Have you used alcohol or tobacco on a daily basis for the last one month or longer?
Does your mouth feel thirsty or dry?
Does you have difficulty swallowing or chewing food?
Do you suffer from bad breath, burning sensation or soreness in mouth, loss of taste or tooth sensitivity, or sticky tongue?
Dry mouth is closely linked to the consumption of certain prescription medications. Certain medical conditions such as thyroid disorders, diabetes, and diet disorders amongst others, also increase your risk of dry mouth.
Have you used any painkillers, NSAIDs, anti-inflammatory medicines, sedatives, antidepressants, antihistamines, antidiarrheal medicines, bronchodilators, antihypertensive medicines, diuretics, or antipsychotic drugs on a daily basis for the last one month or longer?
Do you have or have had a thyroid disorder (such as, hyperthyroidism or hypothyroidism) or diabetes?
Do you have or have had a diet disorder (such as, bulimia or anorexia) or an automimmune disorder (such as, sjögren's syndrome)?
Do you have or have had an infectious disease (such as, tuberculosis, hepatitis, HIV) or mental health disorders (such as, dementia)?

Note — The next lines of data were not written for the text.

Lemma update_script_ok k w (d : D) J :
  keeps (contents d) J -> journal_ok J -> place_ok k -> exists d',
  update_record_script jkey (field_of k "op") (field_of k "status") (op_text w) d = (if decide (is_Some (J !! k)) then OK else RNil, d') /\
  keeps (contents d') (spec_update k w J) /\ others (contents d) (contents d').
Proof using H0.
  intros [(h & Hh & He) Hlist] HJ Hk. unfold update_record_script.
  destruct (exec_run d (HEXISTS jkey (field_of k "op")) eq_refl) as [Er1 Ed1]. destruct (exec d _) as [r1 d1]. cbn [fst snd run] in *.
  destruct (exec_run d1 (HEXISTS jkey (field_of k "status")) eq_refl) as [Er2 Ed2]. destruct (exec d1 _) as [r2 d2]. cbn [fst snd run] in *.
  rewrite Ed1 in Er2, Ed2. rewrite Hh in Er1, Er2. subst r1 r2. unfold spec_update.
  destruct (J !! k) as [e|] eqn:HJk.
  - rewrite !(encodes_lookup h J k e) by (done || apply op_type || apply status_type). cbn [count].
    rewrite !bool_decide_eq_true_2, decide_True by (done || by eexists).
    set (fs := [(field_of k "op", op_text w); (field_of k "status", "post")]).
    destruct (exec_run d2 (HMSET jkey fs) eq_refl) as [Er3 Ed3]. destruct (exec d2 (HMSET jkey fs)) as [r3 d3]. cbn [fst snd run] in *.
    rewrite Ed2, Hh in Er3, Ed3. cbn [fst snd] in Er3, Ed3. subst r3. exists d3. split; [done|].
    rewrite Ed3. split; [split|apply others_put_hash].
    + eexists. split; [apply hash_put_hash|]. by apply encodes_update.
    + destruct Hlist as (ks & Hks & Hin). exists ks. rewrite members_put_hash. split; [done|].
      rewrite Hin. split; intros _; [apply insert_non_empty|]. intros ->. by rewrite lookup_empty in HJk.
  - rewrite !(encodes_none h J k) by (done || apply op_type || apply status_type).
    rewrite (bool_decide_eq_false_2 (is_Some None)), decide_False by (by intros []). cbn [count]. rewrite bool_decide_eq_false_2 by (by intros []).
    exists d2. split; [done|]. rewrite Ed2. split; [|apply others_refl]. split; [by exists h|done].
Qed.

(** Removing one leaves the file listed while there are others. *)
Lemma remove_script_ok k (d : D) J :
  keeps (contents d) J -> journal_ok J -> place_ok k -> exists z d',
  remove_script jkey vkey (map (field_of k) types) d = (RInteger z, d') /\ (0 < z <-> J <> ∅) /\
  keeps (contents d') (delete k J) /\ others (contents d) (contents d').
Proof using H0.
  clear Hnet Hok Hv Hlen net. intros [(h & Hh & He) (ks & Hks & Hin)] HJ Hk. unfold remove_script. set (fs := map (field_of k) types).
  destruct (exec_run d (HDEL jkey fs) eq_refl) as [Er1 Ed1]. destruct (exec d (HDEL jkey fs)) as [r1 d1]. cbn [fst snd run] in *.
  rewrite Hh in Er1, Ed1. cbn [fst snd] in Er1, Ed1. subst r1. set (h' := foldr delete h fs) in *.
  assert (encodes h' (delete k J)) as He' by (by apply encodes_delete).
  destruct (exec_run d1 (HLEN jkey) eq_refl) as [Er2 Ed2]. destruct (exec d1 (HLEN jkey)) as [r2 d2]. cbn [fst snd run] in *.
  rewrite Ed1, hash_put_hash in Er2. subst r2. rewrite Ed1 in Ed2.
  assert (members (contents d2) JL_LIST_KEY = Some ks) as Hks2 by (by rewrite Ed2, members_put_hash).
  assert (others (contents d) (contents d2)) as Ho2 by (rewrite Ed2; apply others_put_hash).
  destruct (decide (h' = ∅)) as [Eh|Eh].
  - assert (delete k J = ∅) as EJ by (by apply (encodes_empty h')). rewrite Eh, map_size_empty in *. cbn [Z.of_nat].
    destruct (exec_run d2 (SREM JL_LIST_KEY vkey) eq_refl) as [Er3 Ed3]. destruct (exec d2 (SREM JL_LIST_KEY vkey)) as [r3 d3].
    cbn [fst snd run] in *. rewrite Hks2 in Er3, Ed3. cbn [fst snd] in Er3, Ed3. subst r3. unfold count.
    do 2 eexists. split; [reflexivity|]. split; [rewrite <- Hin; by case_bool_decide|]. rewrite Ed3, EJ. split; [split|].
    + rewrite hash_put_list, Ed2, hash_put_hash. rewrite EJ in He'. by eexists.
    + rewrite members_put. eexists. split; [done|]. set_solver.
    + eapply others_trans; [done|]. apply others_put_list with ks; [done|set_solver].
  - assert (Z.of_nat (size h') <> 0) as Hne by (intros ?; apply Eh, map_size_empty_inv; lia).
    exists 2, d2. split; [by destruct (Z.of_nat (size h'))|].
    assert (delete k J <> ∅) as EJ by (by intros EJ; apply Eh, (encodes_empty h' (delete k J))).
    split; [split; [intros _ ->; by rewrite delete_empty in EJ|done]|]. split; [split|done].
    + rewrite Ed2, hash_put_hash. by eexists.
    + exists ks. split; [done|]. rewrite Hin. split; [done|]. intros _ ->. by rewrite delete_empty in EJ.
Qed.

Are you currently undergoing or have in the recent past undergone chemotherapy, radiation therapy or dialysis?
An estimated 20% of all people may be suffering from dry mouth. Chronic dry mouth can significantly impact your oral health as a lack of saliva may increase the amount of acid in your mouth. This may cause cavities, gingivitis and mouth infections. Your dentist can help diagnose and treat dry mouth.